> [Records for the task]:
(* ===== verification/Feistel.v ===== *)
(** What the block ciphers of nettle share: words of 32 bits, blocks of two
    words, tables, and networks that change one half of a block by a function
    of the other, in turn. *)
From S2P Require Import Prelude Hash.

Module Feistel.

(** ** Words *)

Definition word (z : Z) : Prop := 0 <= z < 2 ^ 32.
Definition words (l : list Z) : Prop := Forall word l.

#[export] Instance word_dec z : Decision (word z).
Proof. unfold word. apply _. Defined.
#[export] Instance words_dec l : Decision (words l).
Proof. unfold words. apply _. Defined.

Lemma word_shiftr z : word z <-> 0 <= z /\ Z.shiftr z 32 = 0.
Proof. unfold word. rewrite shiftr_div by lia. split; intros H; split; try div_lia. Qed.

Lemma word_lxor a b : word a -> word b -> word (Z.lxor a b).
Proof.
  rewrite !word_shiftr. intros [Ha Ha'] [Hb Hb']. split; [by apply Z.lxor_nonneg; split|]. by rewrite Z.shiftr_lxor, Ha', Hb'.
Qed.

Lemma word_lor a b : word a -> word b -> word (Z.lor a b).
Proof. rewrite !word_shiftr. intros [Ha Ha'] [Hb Hb']. split; [by apply Z.lor_nonneg|]. by rewrite Z.shiftr_lor, Ha', Hb'. Qed.

Lemma word_u32 z : word (u32 z).
Proof. apply u32_range. Qed.

Lemma word_div z n : 0 <= n -> word z -> word (Z.shiftr z n).
Proof.
  intros Hn Hz. rewrite shiftr_div by done. pose proof (Z.pow_pos_nonneg 2 n ltac:(lia) Hn). unfold word in *.
  split; [apply Z.div_pos; lia|]. apply Z.div_lt_upper_bound; nia.
Qed.

Lemma word_land z n : 0 <= z -> word n -> word (Z.land z n).
Proof.
  rewrite !word_shiftr. intros Hz [Hn Hn']. split; [apply Z.land_nonneg; by left|]. by rewrite Z.shiftr_land, Hn', Z.land_0_r.
Qed.

Lemma word_land_255 z : word (Z.land z 255).
Proof. rewrite land_255. unfold word. div_lia. Qed.
#[export] Hint Resolve word_lxor word_lor word_u32 word_div word_land_255 : macssh.

(** An entry of a table; the index is one the source keeps below its length. *)
Definition entry (t : list Z) (i : Z) : Z := nth (Z.to_nat i) t 0.

Lemma word_entry t i : words t -> word (entry t i).
Proof.
  intros Ht. unfold entry. destruct (nth_in_or_default (Z.to_nat i) t 0) as [Hin| ->]; [|done].
  eapply Forall_forall; [exact Ht|]. by apply list_elem_of_In.
Qed.
#[export] Hint Resolve word_entry : macssh.

(** ** Blocks of two words *)

Definition be_pair (b : bytes) : Z * Z :=
  match b with
  | [b0; b1; b2; b3; b4; b5; b6; b7] => (BE_READ_UINT32 b0 b1 b2 b3, BE_READ_UINT32 b4 b5 b6 b7)
  | _ => (0, 0)
  end.
Definition be_block (p : Z * Z) : bytes := BE_WRITE_UINT32 p.1 ++ BE_WRITE_UINT32 p.2.

Definition le_pair (b : bytes) : Z * Z :=
  match b with
  | [b0; b1; b2; b3; b4; b5; b6; b7] => (LE_READ_UINT32 b0 b1 b2 b3, LE_READ_UINT32 b4 b5 b6 b7)
  | _ => (0, 0)
  end.
Definition le_block (p : Z * Z) : bytes := LE_WRITE_UINT32 p.1 ++ LE_WRITE_UINT32 p.2.

Definition word_pair (p : Z * Z) : Prop := word p.1 /\ word p.2.

Lemma eight_octets (b : bytes) : zlen b = 8 -> exists b0 b1 b2 b3 b4 b5 b6 b7, b = [b0; b1; b2; b3; b4; b5; b6; b7].
Proof.
  intros H. unfold zlen in H. do 8 (destruct b as [|? b]; [cbn in H; lia|]). destruct b; [|cbn in H; lia]. by repeat eexists.
Qed.

Lemma read32_word p0 p1 p2 p3 : is_byte p0 -> is_byte p1 -> is_byte p2 -> is_byte p3 -> word (BE_READ_UINT32 p0 p1 p2 p3).
Proof. unfold word, is_byte. intros. rewrite read32_fields by done. lia. Qed.

Lemma write32_read32 p0 p1 p2 p3 : is_byte p0 -> is_byte p1 -> is_byte p2 -> is_byte p3 -> BE_WRITE_UINT32 (BE_READ_UINT32 p0 p1 p2 p3) = [p0; p1; p2; p3].
Proof. unfold is_byte. intros. unfold BE_WRITE_UINT32. rewrite !land_255, !shiftr_div, read32_fields by (unfold is_byte; lia). repeat f_equal; div_lia. Qed.

Lemma block_octets p : zlen (be_block p) = 8 /\ bytes_ok (be_block p) /\ zlen (le_block p) = 8 /\ bytes_ok (le_block p).
Proof. split_and!; try done; unfold be_block, le_block; repeat constructor; rewrite land_255; apply Z.mod_pos_bound; lia. Qed.

Lemma be_pair_block p : word_pair p -> be_pair (be_block p) = p.
Proof. destruct p as [l r]. intros [Hl Hr]. cbn [fst snd] in *. unfold be_pair, be_block. cbn [app BE_WRITE_UINT32 fst snd]. by rewrite !read32_write32. Qed.

Lemma be_block_pair b : bytes_ok b -> zlen b = 8 -> be_block (be_pair b) = b /\ word_pair (be_pair b).
Proof.
  intros Hb Hl. destruct (eight_octets b Hl) as (b0 & b1 & b2 & b3 & b4 & b5 & b6 & b7 & ->). unfold bytes_ok in Hb. rewrite !Forall_cons in Hb.
  destruct Hb as (? & ? & ? & ? & ? & ? & ? & ? & _). cbn [be_pair]. unfold be_block, word_pair. cbn [fst snd].
  rewrite !write32_read32 by done. split; [done|]. split; by apply read32_word.
Qed.

Lemma le_write_reverse w : LE_WRITE_UINT32 w = reverse (BE_WRITE_UINT32 w).
Proof. done. Qed.

Lemma le_pair_block p : word_pair p -> le_pair (le_block p) = p.
Proof.
  destruct p as [l r]. intros [Hl Hr]. cbn [fst snd] in *. unfold le_pair, le_block. cbn [app LE_WRITE_UINT32 fst snd].
  by rewrite (read32_write32 l Hl : LE_READ_UINT32 _ _ _ _ = _), (read32_write32 r Hr : LE_READ_UINT32 _ _ _ _ = _).
Qed.

Lemma le_block_pair b : bytes_ok b -> zlen b = 8 -> le_block (le_pair b) = b /\ word_pair (le_pair b).
Proof.
  intros Hb Hl. destruct (eight_octets b Hl) as (b0 & b1 & b2 & b3 & b4 & b5 & b6 & b7 & ->). unfold bytes_ok in Hb. rewrite !Forall_cons in Hb.
  destruct Hb as (? & ? & ? & ? & ? & ? & ? & ? & _). cbn [le_pair]. unfold le_block, word_pair. cbn [fst snd].
  change LE_READ_UINT32 with (fun p0 p1 p2 p3 => BE_READ_UINT32 p3 p2 p1 p0). cbv beta.
  rewrite !le_write_reverse, !write32_read32 by done. split; [done|]. split; by apply read32_word.
Qed.

(** ** Networks *)

Section Network.
Context {K : Type} (F : K -> Z -> Z).

(** A round changes the first half; then the halves change their parts. *)
Fixpoint network (keys : list K) (x y : Z) : Z * Z :=
  match keys with
  | [] => (x, y)
  | k :: keys => network keys y (Z.lxor x (F k y))
  end.

Lemma network_app a b x y : network (a ++ b) x y = let '(x, y) := network a x y in network b x y.
Proof. revert x y. induction a as [|k a IH]; intros x y; cbn; [done|apply IH]. Qed.

(** Run with the keys in reverse from the halves exchanged, it takes every
    round back. *)
Lemma network_inverse keys x y : let '(a, b) := network keys x y in network (rev keys) b a = (y, x).
Proof.
  revert x y. induction keys as [|k keys IH]; intros x y; cbn; [done|]. specialize (IH y (Z.lxor x (F k y))).
  destruct (network keys y (Z.lxor x (F k y))) as [a b]. rewrite network_app, IH. cbn. by rewrite Z.lxor_assoc, Z.lxor_nilpotent, Z.lxor_0_r.
Qed.

Lemma network_words keys x y : (forall k z, k ∈ keys -> word z -> word (F k z)) -> word x -> word y -> word_pair (network keys x y).
Proof.
  revert x y. induction keys as [|k keys IH]; intros x y HF Hx Hy; cbn; [by split|]. apply IH; [|done|].
  - intros k' z Hk. apply HF. by right.
  - apply word_lxor; [done|]. apply HF; [left|done].
Qed.
End Network.

End Feistel.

> [Task description]: Above are the records; report each line in them that includes the word "round".

> [Exercise answer]:
(** A round changes the first half; then the halves change their parts. *)
    round back. *)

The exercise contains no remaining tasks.